At the couture week, Daniel Roseberry, creative director of Maison Schiaparelli and l’homme du jour, shared that in his designs he wanted to avoid that “dreary self-seriousness.”
There is little worse that a fashion brand taking itself literally. Earnestness in following traditional luxury codes veers dangerously in the bourgeois territory, reserved for premium brands, aspirants, and aging American fashion executives. Pathos is often mistaken for elevation, gravitas. Look at the high-end US legacy brands and their mass market imitators, and you get the Euro luxury vibes of the 1980s — or their idea thereof. It’s understandable: nothing masks provincial taste better than self-seriousness.
Self-seriousness is not just dearth of creativity, but also a losing strategic proposition.
Serious brands are dead brands.
It is infinitely easier to be earnest than to be playful — but playfulness and humor build and protect brands. GOOP’s ability to poke fun at itself is the reason for its business longevity, despite the setbacks.
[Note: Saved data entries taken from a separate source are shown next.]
(** C6, as amended.  The list view goes through all projects, newest first.
    When A, B and C are created in that order, each later than everything
    before it, the table in the order of the list starts with C, then B, then
    A, each with its submitted values.  When every stored project can be read,
    the list that is shown is this one as it is read, so its first element is
    C; when some stored project cannot be read, the view raises instead of
    showing a list. *)
Theorem newest_project_is_listed_first (uA uB uC uL : User)
    (reqA reqB reqC reqL : HttpRequest) (tA tB tC tL : nat)
    (w0 wA wB wC : World) (rA rB rC : HttpResponse) :
  db_wf (db w0) ->
  (forall r, In r (rows (db w0)) -> stamp r < tA) -> tA < tB -> tB < tC ->
  user reqA = Some uA -> method reqA = "POST" ->
  user reqB = Some uB -> method reqB = "POST" ->
  user reqC = Some uC -> method reqC = "POST" ->
  project_create reqA (set_clock tA w0) = (Ok rA, wA) ->
  project_create reqB (set_clock tB wA) = (Ok rB, wB) ->
  project_create reqC (set_clock tC wB) = (Ok rC, wC) ->
  user reqL = Some uL ->
  exists a b c w',
    holds_form reqA a /\ holds_form reqB b /\ holds_form reqC c
    /\ Permutation (c :: b :: a :: order_by_created_desc (rows (db w0)))
                   (rows (db wC))
    /\ newest_first (c :: b :: a :: order_by_created_desc (rows (db w0)))
    /\ ((forall r, In r (rows (db wC)) -> exists p, read_row r = Ok p) ->
        exists c' b' a' rest,
          project_list reqL (set_clock tL wC)
          = (Ok (render "construction/project_list.html"
                   (projects_context (c' :: b' :: a' :: rest))), w')
          /\ read_row c = Ok c' /\ read_row b = Ok b' /\ read_row a = Ok a'
          /\ Forall2 (fun r p => read_row r = Ok p)
               (order_by_created_desc (rows (db w0))) rest)
    /\ ((exists r, In r (rows (db wC)) /\ read_row r = Raise InvalidOperation) ->
        project_list reqL (set_clock tL wC) = (Raise InvalidOperation, w')).
Proof.
  intros W0 Old HAB HBC HuA HmA HuB HmB HuC HmC RunA RunB RunC HuL.
  assert (WA : db_wf (db wA))
    by exact (project_create_wf reqA (set_clock tA w0) wA _ W0 RunA).
  assert (WB : db_wf (db wB))
    by exact (project_create_wf reqB (set_clock tB wA) wB _ WA RunB).
  destruct (project_create_row uA reqA (set_clock tA w0) _ _ HuA HmA W0 RunA)
    as (a & RowsA & _ & _ & FormA & _ & _ & CreatedA & _).
  destruct (project_create_row uB reqB (set_clock tB wA) _ _ HuB HmB WA RunB)
    as (b & RowsB & _ & _ & FormB & _ & _ & CreatedB & _).
  destruct (project_create_row uC reqC (set_clock tC wB) _ _ HuC HmC WB RunC)
    as (c & RowsC & _ & _ & FormC & _ & _ & CreatedC & _).
  cbn [db clock set_clock rows] in *.
  apply stamp_created in CreatedA, CreatedB, CreatedC.
  assert (Order : order_by_created_desc (rows (db wC))
                  = c :: b :: a :: order_by_created_desc (rows (db w0))).
  { rewrite RowsC, RowsB, RowsA.
    rewrite order_newest_last.
    2:{ intros x Hx. rewrite CreatedC.
        apply in_app_or in Hx as [Hx | [<- | []]]; [| lia].
        apply in_app_or in Hx as [Hx | [<- | []]]; [| lia].
        specialize (Old x Hx). lia. }
    rewrite order_newest_last.
    2:{ intros x Hx. rewrite CreatedB.
        apply in_app_or in Hx as [Hx | [<- | []]]; [| lia].
        specialize (Old x Hx). lia. }
    rewrite order_newest_last.
    2:{ intros x Hx. rewrite CreatedA. exact (Old x Hx). }
    reflexivity. }
  destruct (project_list_run uL reqL (set_clock tL wC) HuL) as (w' & E & _).
  cbn [db set_clock] in E. rewrite Order in E.
  exists a, b, c, w'.
  split; [exact FormA | split; [exact FormB | split; [exact FormC |]]].
  rewrite <- Order. split; [apply order_by_created_desc_perm |].
  split; [apply order_by_created_desc_sorted |].
  split.
  - intros Readable.
    destruct (read_rows_readable (c :: b :: a :: order_by_created_desc (rows (db w0))))
      as (ps & Rs).
    { intros r Hr. apply Readable.
      apply (Permutation_in _ (order_by_created_desc_perm (rows (db wC)))).
      rewrite Order. exact Hr. }
    rewrite Rs in E. apply read_rows_all in Rs.
    inversion Rs as [| ? c' ? ps1 Rc Rs1]; subst.
    inversion Rs1 as [| ? b' ? ps2 Rb Rs2]; subst.
    inversion Rs2 as [| ? a' ? rest Ra Rs3]; subst.
    exists c', b', a', rest.
    split; [exact E |]. split; [exact Rc |]. split; [exact Rb |].
    split; [exact Ra | exact Rs3].
  - intros (r & Hr & Bad).
    destruct (read_rows (c :: b :: a :: order_by_created_desc (rows (db w0))))
      as [ps | e] eqn:Rs.
    + exfalso.
      apply (Permutation_in _ (Permutation_sym (order_by_created_desc_perm (rows (db wC)))))
        in Hr.
      rewrite Order in Hr.
      destruct (read_rows_in _ _ r Rs Hr) as (p & _ & Rp).
      rewrite Rp in Bad. discriminate Bad.
    + destruct (read_rows_raises _ _ Rs) as (-> & _). exact E.
Qed.

(** C9, as amended.  Any authenticated user, the manager of the project or
    not, can look at, update and delete a stored project that can be read: the
    page is shown, an update with a form its columns take replaces the fields
    and leaves the manager as it was, a delete removes the row.  What
    [project_detail] and [project_list] answer and do to the table, the flash
    messages and the document store is the same for any two authenticated
    users, whatever the state of the audit sink.  Only an anonymous request is
    treated otherwise: it is sent to the login page and nothing happens.  A
    stored project that cannot be read can be looked at, updated and deleted
    by no one, its manager included.  The list is shown to any authenticated
    user when every stored project can be read. *)
Theorem outcome_does_not_depend_on_user (i : nat) (u1 u2 : User)
    (request : HttpRequest) (w1 w2 : World) (old : Project) :
  alike w1 w2 -> db_wf (db w1) -> get_row i (db w1) = Some old ->
  (fst (project_detail i (as_user (Some u1) request) w1)
   = fst (project_detail i (as_user (Some u2) request) w2)
   /\ alike (snd (project_detail i (as_user (Some u1) request) w1))
            (snd (project_detail i (as_user (Some u2) request) w2)))
  /\ (fst (project_list (as_user (Some u1) request) w1)
      = fst (project_list (as_user (Some u2) request) w2)
      /\ alike (snd (project_list (as_user (Some u1) request) w1))
               (snd (project_list (as_user (Some u2) request) w2)))
  /\ project_detail i (as_user None request) w1
     = (Ok (redirect (LOGIN_URL settings)), w1)
  /\ project_list (as_user None request) w1
     = (Ok (redirect (LOGIN_URL settings)), w1)
  /\ (forall p0, read_row old = Ok p0 ->
      (plain_view request = true ->
       exists document_url w',
         project_detail i (as_user (Some u1) request) w1
         = (Ok (render "construction/project_detail.html"
                  (project_context p0 document_url)), w'))
      /\ (method request = "POST" ->
          mvd_get "action" (POST request) = Some "update" -> acceptable request ->
          exists response w' row,
            project_detail i (as_user (Some u1) request) w1 = (Ok response, w')
            /\ get_row i (db w') = Some row
            /\ holds_form request row /\ manager row = manager old)
      /\ (method request = "POST" ->
          mvd_get "action" (POST request) = Some "delete" ->
          exists w',
            project_detail i (as_user (Some u1) request) w1
            = (Ok (redirect "project_list"), w')
            /\ get_row i (db w') = None))
  /\ (forall e, read_row old = Raise e ->
      project_detail i (as_user (Some u1) request) w1 = (Raise InvalidOperation, w1))
  /\ (forall projects,
      read_rows (order_by_created_desc (rows (db w1))) = Ok projects ->
      exists w',
        project_list (as_user (Some u1) request) w1
        = (Ok (render "construction/project_list.html" (projects_context projects)),
           w')).
Proof.
  intros H W Hold. split; [| split; [| split; [| split; [| split; [| split]]]]].
  - exact (agree_detail i u1 u2 request w1 w2 H).
  - exact (agree_list u1 u2 request w1 w2 H).
  - apply anonymous_redirected. reflexivity.
  - apply anonymous_redirected. reflexivity.
  - intros p0 Hread. split; [| split].
    + intros Hv.
      rewrite (project_detail_view_run u1 i (as_user (Some u1) request) w1 old p0
                 eq_refl Hv Hold Hread).
      destruct (show_project_run u1 p0 w1) as (w' & E & _).
      eexists _, w'. exact E.
    + intros Hm Ha A.
      pose proof (project_detail_update_run u1 i (as_user (Some u1) request) w1 old p0
                    eq_refl Hm Ha Hold Hread) as R.
      cbv zeta in R.
      destruct (updated_project_frame i (as_user (Some u1) request) (next_ok S3 w1) old)
        as (Ui & Um & Uc & Ucar).
      destruct (get_row_id _ _ _ Hold) as [Hid HIn].
      set (p := stamped i (created_at old) (clock w1)
                  (updated_project i (as_user (Some u1) request) (next_ok S3 w1) old))
        in *.
      destruct (prepare_acceptable (as_user (Some u1) request) p) as (row & P).
      { apply stamped_carries. exact Ucar. }
      { exact A. }
      { cbn [p created_at stamped]. apply (W old HIn). }
      { discriminate. }
      rewrite P in R. destruct R as (w' & E & D & _).
      destruct (prepare_fields _ _ P) as (Fi & Fm & _).
      eexists _, w', row. split; [exact E |].
      split; [| split].
      * rewrite D. unfold get_row. cbn [rows].
        apply find_replace_same with (old := old); [| exact Hold].
        apply has_id_true. rewrite Fi. reflexivity.
      * apply (prepare_holds_form (as_user (Some u1) request) p row);
          [apply stamped_carries; exact Ucar | exact P].
      * rewrite Fm. cbn [p manager stamped]. exact Um.
    + intros Hm Ha.
      destruct (project_detail_delete_run u1 i (as_user (Some u1) request) w1 old p0
                  eq_refl Hm Ha Hold Hread) as (w' & E & D & _).
      exists w'. split; [exact E |].
      rewrite D. unfold get_row. cbn [rows]. apply find_remove_same.
  - intros e Hread.
    exact (project_detail_unreadable u1 i (as_user (Some u1) request) w1 old e
             eq_refl Hold Hread).
  - intros projects Rs.
    destruct (project_list_run u1 (as_user (Some u1) request) w1 eq_refl)
      as (w' & E & _).
    rewrite Rs in E. exists w'. exact E.
Qed.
Take “this smells like my vagina” candle seriously, and you are the butt of the joke.
On brand level, playfulness and humor are expressed through: a) brand identity, b) brand aesthetics, c) creative direction, d) audience management, and e) strategy.
Brand identity. The best brands are known for the role they play in culture: Apple is a creator, Harley Davidson is an outlaw, Patagonia is an explorer, Disney is a magician. These roles are defined as brand archetypes, and they organize all brand activity into a coherent identity. All brand decisions are tested for consistency with the role/s that a brand wants to play. But a playful identity is not a fixed identity: rules and roles may be reversed, turned upside down, and mixed together. Roles riff on reality — Gucci is a Renaissance gender-fluid psychedelic…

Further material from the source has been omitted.